Как-то услышала она за собой шаги. Хруст мелких камешков под подошвами. Обернулась. Незнакомая тетка. Вся мокрая. Дышит тяжело. «Народ так устал, устал!.. Устал тебя высматривать!.. Чтоб тебя ветер в море не сдул!.. Дубина стоеросовая!.. И что ты тут делаешь, дура!.. И кто тебя просит здесь торчать!.. Вот вызовут санитарную машину, свяжут тебя по рукам и ногам, увезут, куда сама знаешь!.. А знаешь ты, знаешь все про себя!.. Дурочкой-то не прикидывайся!.. Ну, бродяжка, скажи, скажи!.. Кого ждешь!.. Кого ты тут выжидаешь, кляча, козявка Лизаветина!.. Все одно под забором тебя распнут, приблудина собачья, шлюхина дочка!.. Кого!.. Кого!..»

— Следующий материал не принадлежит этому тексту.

(** The three groups of lines, by their specifications. *)
Ltac sub_step Hd :=
  lazymatch goal with
  | |- wpR (_redraw_main_lines _) _ _ _ =>
      eapply wpR_mono;
        [eapply main_lines_spec; eassumption
        | cbv beta; let Hs := fresh "Hs" in
          intros ? ? [Hs _]; step_world Hd Hs
        | done]
  | |- wpR (_redraw_averages _) _ _ _ =>
      eapply wpR_mono;
        [eapply averages_spec; eassumption
        | cbv beta; let Hs := fresh "Hs" in
          intros ? ? [Hs _]; step_world Hd Hs
        | done]
  | |- wpR (_redraw_regressions _ _ _) _ _ _ =>
      eapply wpR_mono;
        [eapply regressions_spec; eassumption
        | cbv beta; let Hs := fresh "Hs" in
          intros ? ? [Hs _]; step_world Hd Hs
        | done]
  end.

Lemma redraw_spec self w s :
  ready self w s →
  wpR (redraw lstsq poly_call get_position self) w
    (λ _ w', ∃ w1 f,
       prepared get_position self w w1 ∧ fig w1 = Some f ∧
       draws w1 w'
         (redraw_calls lstsq poly_call self f (ax_loss w1) (ax_acc w1) s))
    (λ _ _, False).
Proof.
  intros Hready. unfold redraw.
  apply wpR_bind.
  apply (wpR_get_fig w (fig w)); [done |].
  apply wpR_bind.
  apply (wpR_mono _ _
    (λ _ w1, prepared get_position self w w1 ∧ ready self w1 s ∧
             is_Some (fig w1)) _ (λ _ _, False)); [| | done].
  { destruct (fig w) as [f|] eqn:Hfig.
    - rewrite bool_decide_eq_false_2 by done. apply wpR_ret.
      unfold prepared. rewrite Hfig. eauto.
    - rewrite bool_decide_eq_true_2 by done.
      eapply wpR_mono; [by apply initialize_spec | | done].
      intros ? w1 Hprep. split; [done |].
      unfold prepared in Hprep. rewrite Hfig in Hprep.
      destruct Hprep as (Hl & Hf & _). split; [| by eexists].
      destruct Hready as (Hs & ? & ?). split_and!; [| done..].
      by rewrite Hl. }
  intros ? w1 (Hprep & Hready1 & [f Hf]).
  apply (wpR_mono _ _
    (λ _ w', draws w1 w'
       (redraw_calls lstsq poly_call self f (ax_loss w1) (ax_acc w1) s))
    _ (λ _ _, False)); [| by eauto | done].
  clear Hprep Hready. unfold redraw_calls, title_calls, reset_calls, legend_calls, reset_axes, when_axes.
  pose proof (draws_refl w1) as Hd.
  destruct (legend_labels self) as [labels ncol].
  destruct (ax_loss w1) as [a1|] eqn:Hloss;
    destruct (ax_acc w1) as [a2|] eqn:Hacc;
    destruct (title self) as [t|].
  all: repeat first [sub_step Hd | r_step Hd].
  all: flatten_in Hd; rewrite <- ?(assoc_L (++)); cbn [app].
  all: rewrite ?app_nil_r; exact Hd.
Qed.

Lemma legend_labels_count self :
  Z.of_nat (length (legend_labels self).1) = 2 * (legend_labels self).2 ∧
  1 ≤ (legend_labels self).2 ≤ 3.
Proof.
  unfold legend_labels.
  destruct (show_averages self), (show_regressions self); simpl; lia.
Qed.

Lemma redraw_calls_plots self f ax1 ax2 s a :
  plots_on a (redraw_calls lstsq poly_call self f ax1 ax2 s) =
    (length (legend_labels self).1 * axes_uses ax1 ax2 a)%nat.
Proof.
  unfold redraw_calls, title_calls, reset_calls, main_lines, average_lines,
    regression_lines, legend_calls, legend_labels, lines_on, axes_uses.
  destruct ax1 as [a1|], ax2 as [a2|], (title self),
    (show_averages self), (show_regressions self); simpl;
    repeat case_bool_decide; simplify_eq; done.
Qed.

Lemma redraw_calls_legends self f ax1 ax2 s a :
  legends_on a (redraw_calls lstsq poly_call self f ax1 ax2 s) =
    (if bool_decide (ax1 = Some a)
     then [(str_replace "$CHART" "loss" <$> (legend_labels self).1,
            (legend_labels self).2)]
     else []) ++
    (if bool_decide (ax2 = Some a)
     then [(str_replace "$CHART" "acc." <$> (legend_labels self).1,
            (legend_labels self).2)]
     else []).
Proof.
  unfold redraw_calls, title_calls, reset_calls, main_lines, average_lines,
    regression_lines, legend_calls, lines_on.
  destruct ax1 as [a1|], ax2 as [a2|], (title self),
    (show_averages self), (show_regressions self); simpl;
    repeat case_bool_decide; simplify_eq; done.
Qed.

Lemma redraw_calls_no_figure self f ax1 ax2 s :
  subplots_in (redraw_calls lstsq poly_call self f ax1 ax2 s) = 0%nat ∧
  saved_in (redraw_calls lstsq poly_call self f ax1 ax2 s) = [].
Proof.
  unfold redraw_calls, title_calls, reset_calls, main_lines, average_lines,
    regression_lines, legend_calls, lines_on.
  destruct ax1 as [a1|], ax2 as [a2|], (title self),
    (show_averages self), (show_regressions self); done.
Qed.

Lemma initialize_calls_one_figure self a :
  subplots_in (initialize_calls get_position self a) = 1%nat ∧
  saved_in (initialize_calls get_position self a) = [] ∧
  (∀ b, plots_on b (initialize_calls get_position self a) = 0%nat) ∧
  (∀ b, legends_on b (initialize_calls get_position self a) = []).
Proof.
  unfold initialize_calls.
  destruct (show_loss_plot self), (show_acc_plot self),
    (show_plot_window self); done.
Qed.

End RedrawSpecs.
(** ** [TemplateEngine]: the registry of templates *)

Module TemplateEngine.

(** A compiled Handlebars template: the text it renders for a module, or
    [None] when rendering throws. *)
Definition HandlebarsTemplateDelegate : Type := ModuleMetadata.t -> option string.

(** What a call can throw. *)
Inductive Error : Type :=
| TemplateNotFound (library : string)   (* [Template not found for library: ...] *)
| RenderFailure                         (* thrown by the template *)
| ReadFailure (filename : string).      (* [fs.readFile] rejected *)

Inductive Outcome (A : Type) : Type :=
| Return (a : A)
| Throw (e : Error).
Arguments Return {A} a.
Arguments Throw {A} e.

(** The engine object: its one field, [templates]. *)
Record t := mk { templates : gmap string HandlebarsTemplateDelegate }.

(** [new TemplateEngine()] *)
Definition new : t := mk ∅.

(** [templateFiles] of [loadTemplates], in the order of its entries. *)
Definition templateFiles : list (string * string) :=
  [ ("zustand", "zustand.hbs");
    ("redux-toolkit", "redux-toolkit.hbs");
    ("axios-hooks", "axios-hooks.hbs");
    ("fetch-api", "fetch-api.hbs") ].

Section Engine.

(** [fs.readFile] of a file of the template directory: [None] when it
    rejects. *)
Variable readFile : string -> option string.
(** [Handlebars.compile] *)
Variable compile : string -> HandlebarsTemplateDelegate.
(** [convertToJavaScript], a text-to-text pass that cannot throw. *)
Variable convertToJavaScript : string -> string.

Тряпки на тетке мотались и сверкали, у Ксении рябило в глазах. А тут еще просвет меж туч образовался, и в него хлынуло Солнце, аж до горла душу залило. И среди сверкания и счастья Ксения спокойно сказала, не отворачивая от кричащей мокрого лица:

– Воина своего жду. Воина раскосого, с косичкой. Он уехал на войну давно, давно. Тысячу лет прошло. Его все нет. Но он придет. Он любит меня. Он придет с золотым знаменем, где будет вышито восходящее Солнце. На одной его руке будет сидеть мангуста, на другой – змея. Это будут мне подарки. Мне! А ты уходи, тетка. Иди вари кашу. Ешь ее из миски. Подавись. Я воина своего жду!

Тетка попятилась, быстро замелькали ее руки, ругательства, уши брезентового платка, мокрые блестящие сапоги. Она убегала в вихрях брызг и лучей.

Ксения кричала ей вслед:

– Мой воин меня спас! От смерти спас! Об этом никто не знает!

Тетка, уже близ берега, остановила свой бег, обернула оскаленное лицо к Ксении и надсадно взвопила:

– Больна-а-ая!.. Опа-а-а-а-а-сная!.. За решетку упечем!.. Спря-а-а-ачем!..

Ксения стояла, залитая Солнцем и водой, улыбалась победно. Она поняла, кого она ждала все свое детство, всю нищую юность. Внутри нее разыгралась, пламенем восстала война. И те руки, что выхватили ее из-под танка, те же самые руки расстегивали на ней платье, раздирали надвое завесу мешковинного балахона. «Не надо!..» – желала крикнуть она, а волны пели: «Надо. Надо. Живы. Живы».

Громадная волна встала над ее головой, обрушилась, рассыпалась тысячью алых ожоговых искр. Пласты огня сместились. Падая, смываемая волной, она ухватилась холодными пальцами за скользкий каменный край мола, пыталась уцепиться ногтями, прижаться грудью, но соленое красное пламя властно поглотило ее.